Lemma kea_dependencies_spec data b h :
  image data -> base_ok data b -> version b = KEA_VERSION -> hdr_size b = HDR_V2 -> read_v2 data = Some h -> v2_wf h ->
  0 < dependency_count h -> exists r, kea_dependencies data = Some r /\
    (r <> None <-> dependency_count h <= KEA_MAX_DEPENDENCIES /\ dependency_stride h = DEP /\
      dependency_offset h + dependency_count h * DEP <= Z.of_nat (length data)).
Proof.
  intros Hi Hb Hv Hs Hr [W1 W2 W3 _ _] Hc. unfold kea_dependencies. cbn zeta.
  destruct (base_header_spec data Hi) as ([b'|] & -> & Hb'); [|by apply Hb' in Hb]. destruct Hb' as [Hb' _].
  pose proof (bo_read _ _ Hb) as R. rewrite (bo_read _ _ Hb') in R. injection R as ->.
  cbn [mbind option_bind]. rewrite Hv, Hs, !Z.eqb_refl. cbn [negb orb]. rewrite Hr. cbn [mbind option_bind].
  unfold DEP in *. split_if E.
  - exists None. split; [done|]. split; [done|]. intros (H1 & H2 & H3). rewrite H2 in E. exfalso. revert E.
    rewrite !orb_true_iff, negb_true_iff, !Z.ltb_lt, Z.eqb_neq. lia.
  - rewrite !orb_false_iff, negb_false_iff, !Z.ltb_ge, Z.eqb_eq in E. destruct E as [[[E1 E2] E3] E4].
    rewrite (proj2 (Z.eqb_neq _ _)) by lia. eexists. split; [done|]. split; [|done]. intros _. rewrite E2 in E4. lia.
Qed.

Lemma find_trusted_spec id :
  length id = 16%nat -> match find_trusted id with
  | Some k => k = (id, snd k) /\ In (id, snd k) trusted_keys
  | None => forall key, ~ In (id, key) trusted_keys end.
Proof.
  intros Hl. unfold find_trusted. destruct (List.find _ trusted_keys) as [[i k]|] eqn:E.
  - destruct (List.find_some _ _ E) as [Hin He]. cbn [fst snd] in *.
    assert (Hi : length i = 16%nat) by (destruct Hin as [[= <- <-]|[]]; done).
    rewrite bytes_equal_spec, bool_decide_eq_true in He by lia. by subst i.
  - intros key Hin. pose proof (List.find_none _ _ E _ Hin) as He. cbn [fst] in He.
    rewrite bytes_equal_spec, bool_decide_eq_false in He by done. done.
Qed.

Lemma trusted_unique id k k' : In (id, k) trusted_keys -> In (id, k') trusted_keys -> k = k'.
Proof. intros [[= <- <-]|[]] [[= ->]|[]]. done. Qed.

Lemma hashed_spec data so :
  Z.of_nat (length data) - 64 = so -> HDR_V2 <= so -> hashed data so = Some (signed_part data).
Proof.
  unfold HDR_V2, hashed, KEA_DIGEST_SIZE. intros Hl Ho. rewrite !slice_some by lia. cbn [mbind option_bind].
  unfold signed_part. rewrite drop_0, take_drop_commute.
  by replace (Z.to_nat (280 + 32) + Z.to_nat (so - 280 - 32))%nat with (length data - 64)%nat by lia.
Qed.

Lemma verify_v2_spec data b :
  image data -> base_ok data b -> version b = KEA_VERSION -> hdr_size b = HDR_V2 -> HDR_V2 <= Z.of_nat (length data) ->
  exists rc, verify_v2 data b = Some rc /\ (rc = KEA_VERIFY_OK <-> exists h key, signed data b h key).
Proof.
  intros Hi Hb Hv Hs Hl. unfold verify_v2. cbn zeta. destruct (read_v2_some data Hi Hl) as (h & Hr & Hw). rewrite Hr.
  cbn [mbind option_bind].
  assert (U : forall h' key, signed data b h' key -> h' = h) by (intros h' key [R _ _ _ _ _ _ _ _ _]; congruence).
  split_if E1.
  { eexists. split; [done|]. split; [done|]. intros (h' & key & Hg). rewrite (U _ _ Hg) in Hg.
    destruct (sg_algorithm _ _ _ _ Hg) as [A1 A2]. by rewrite (sg_flag _ _ _ _ Hg), A1, A2 in E1. }
  rewrite !orb_false_iff, !negb_false_iff, !Z.eqb_eq in E1. destruct E1 as [[F1 F2] F3]. split_if E2.
  { eexists. split; [done|]. split; [done|]. intros (h' & key & Hg). rewrite (U _ _ Hg) in Hg. pose proof (sg_last _ _ _ _ Hg) as L.
    pose proof (sg_size _ _ _ _ Hg) as Z1. rewrite F3, L in E2. exfalso. revert E2. unfold KEA_SIGNATURE_SIZE, HDR_V2 in *.
    rewrite !orb_true_iff, negb_true_iff, !Z.ltb_lt, Z.eqb_neq.
    replace (Z.of_nat (length data) - 64 + 64) with (Z.of_nat (length data)) by lia. rewrite uwrap_id by (unfold fits; lia). lia. }
  unfold KEA_SIGNATURE_SIZE in F3. rewrite F3 in *.
  rewrite !orb_false_iff, negb_false_iff, !Z.ltb_ge, Z.eqb_eq in E2. destruct E2 as [[[E2 E3] E4] E5].
  assert (Ho : signature_offset h + 64 < 2 ^ 32 /\ signature_offset h = Z.of_nat (length data) - 64).
  { pose proof (Z.mod_pos_bound (signature_offset h + 64) (2 ^ 32) ltac:(lia)) as B.
    pose proof (Z.mod_le (signature_offset h + 64) (2 ^ 32)) as B'. unfold uwrap, HDR_V2 in *. lia. }
  destruct Ho as [Ho Hlast].
  assert (Hd : exists r, (if dependency_count h =? 0 then Some (Some (0, 0)) else kea_dependencies data) = Some r /\
    (r <> None <-> dependency_count h = 0 \/ dependency_count h <= KEA_MAX_DEPENDENCIES /\ dependency_stride h = DEP /\
      dependency_offset h + dependency_count h * DEP <= Z.of_nat (length data))).
  { destruct (Z.eqb_spec (dependency_count h) 0) as [Z0|Z0]; [by eexists; split; [done|]; split; [by left|]|].
    destruct (kea_dependencies_spec data b h) as (r & Er & Hx); try done.
    { pose proof (vw_count _ Hw). lia. }
    exists r. split; [done|]. rewrite Hx. tauto. }
  destruct Hd as (r & -> & Hd). cbn [mbind option_bind]. destruct r as [d|].
  2:{ eexists. split; [done|]. split; [done|]. intros (h' & key & Hg). rewrite (U _ _ Hg) in Hg.
      exfalso. by apply (proj2 Hd (sg_dependencies _ _ _ _ Hg)). }
  pose proof (find_trusted_spec (key_id h) (vw_key _ Hw)) as Ht. destruct (find_trusted (key_id h)) as [k|].
  2:{ eexists. split; [done|]. split; [done|]. intros (h' & key & Hg). rewrite (U _ _ Hg) in Hg.
      by destruct (Ht key (sg_trusted _ _ _ _ Hg)). }
  destruct Ht as [Hk Ht]. rewrite (hashed_spec data) by done. cbn [mbind option_bind]. cbn zeta.
  rewrite bytes_equal_spec by (rewrite sha256_length; symmetry; apply (vw_sha _ Hw)).
  destruct (bool_decide_reflect (sha256 (signed_part data) = package_sha256 h)) as [Hsha|Hsha]; cbn [negb].
  2:{ eexists. split; [done|]. split; [done|]. intros (h' & key & Hg). rewrite (U _ _ Hg) in Hg.
      by destruct Hsha; rewrite (sg_digest _ _ _ _ Hg). }
  rewrite slice_some by (unfold HDR_V2 in *; lia). cbn [mbind option_bind].
  assert (Es : take (Z.to_nat 64) (drop (Z.to_nat (signature_offset h)) data) = signature data).
  { unfold signature. replace (Z.to_nat (signature_offset h)) with (length data - 64)%nat by lia.
    apply take_ge. rewrite length_drop. lia. }
  rewrite Es. eexists. split; [done|]. split.
  - destruct (ecdsa_verify _ _ _) eqn:Hc; [|done]. intros _. exists h, (snd k).
    constructor; try done; [unfold HDR_V2 in *; lia|by apply Hd].
  - intros (h' & key & Hg). rewrite (U _ _ Hg) in Hg.
    by rewrite (trusted_unique _ _ _ Ht (sg_trusted _ _ _ _ Hg)), (sg_signature _ _ _ _ Hg).
Qed.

----

EXERCISE GOAL: Retype, exactly and in full, the lines above from the one containing "(sg_last _ _ _ _ Hg) as L." through the one containing "assert (Ho : signature_offset".

TASK RESPONSE:
  { eexists. split; [done|]. split; [done|]. intros (h' & key & Hg). rewrite (U _ _ Hg) in Hg. pose proof (sg_last _ _ _ _ Hg) as L.
    pose proof (sg_size _ _ _ _ Hg) as Z1. rewrite F3, L in E2. exfalso. revert E2. unfold KEA_SIGNATURE_SIZE, HDR_V2 in *.
    rewrite !orb_true_iff, negb_true_iff, !Z.ltb_lt, Z.eqb_neq.
    replace (Z.of_nat (length data) - 64 + 64) with (Z.of_nat (length data)) by lia. rewrite uwrap_id by (unfold fits; lia). lia. }
  unfold KEA_SIGNATURE_SIZE in F3. rewrite F3 in *.
  rewrite !orb_false_iff, negb_false_iff, !Z.ltb_ge, Z.eqb_eq in E2. destruct E2 as [[[E2 E3] E4] E5].
  assert (Ho : signature_offset h + 64 < 2 ^ 32 /\ signature_offset h = Z.of_nat (length data) - 64).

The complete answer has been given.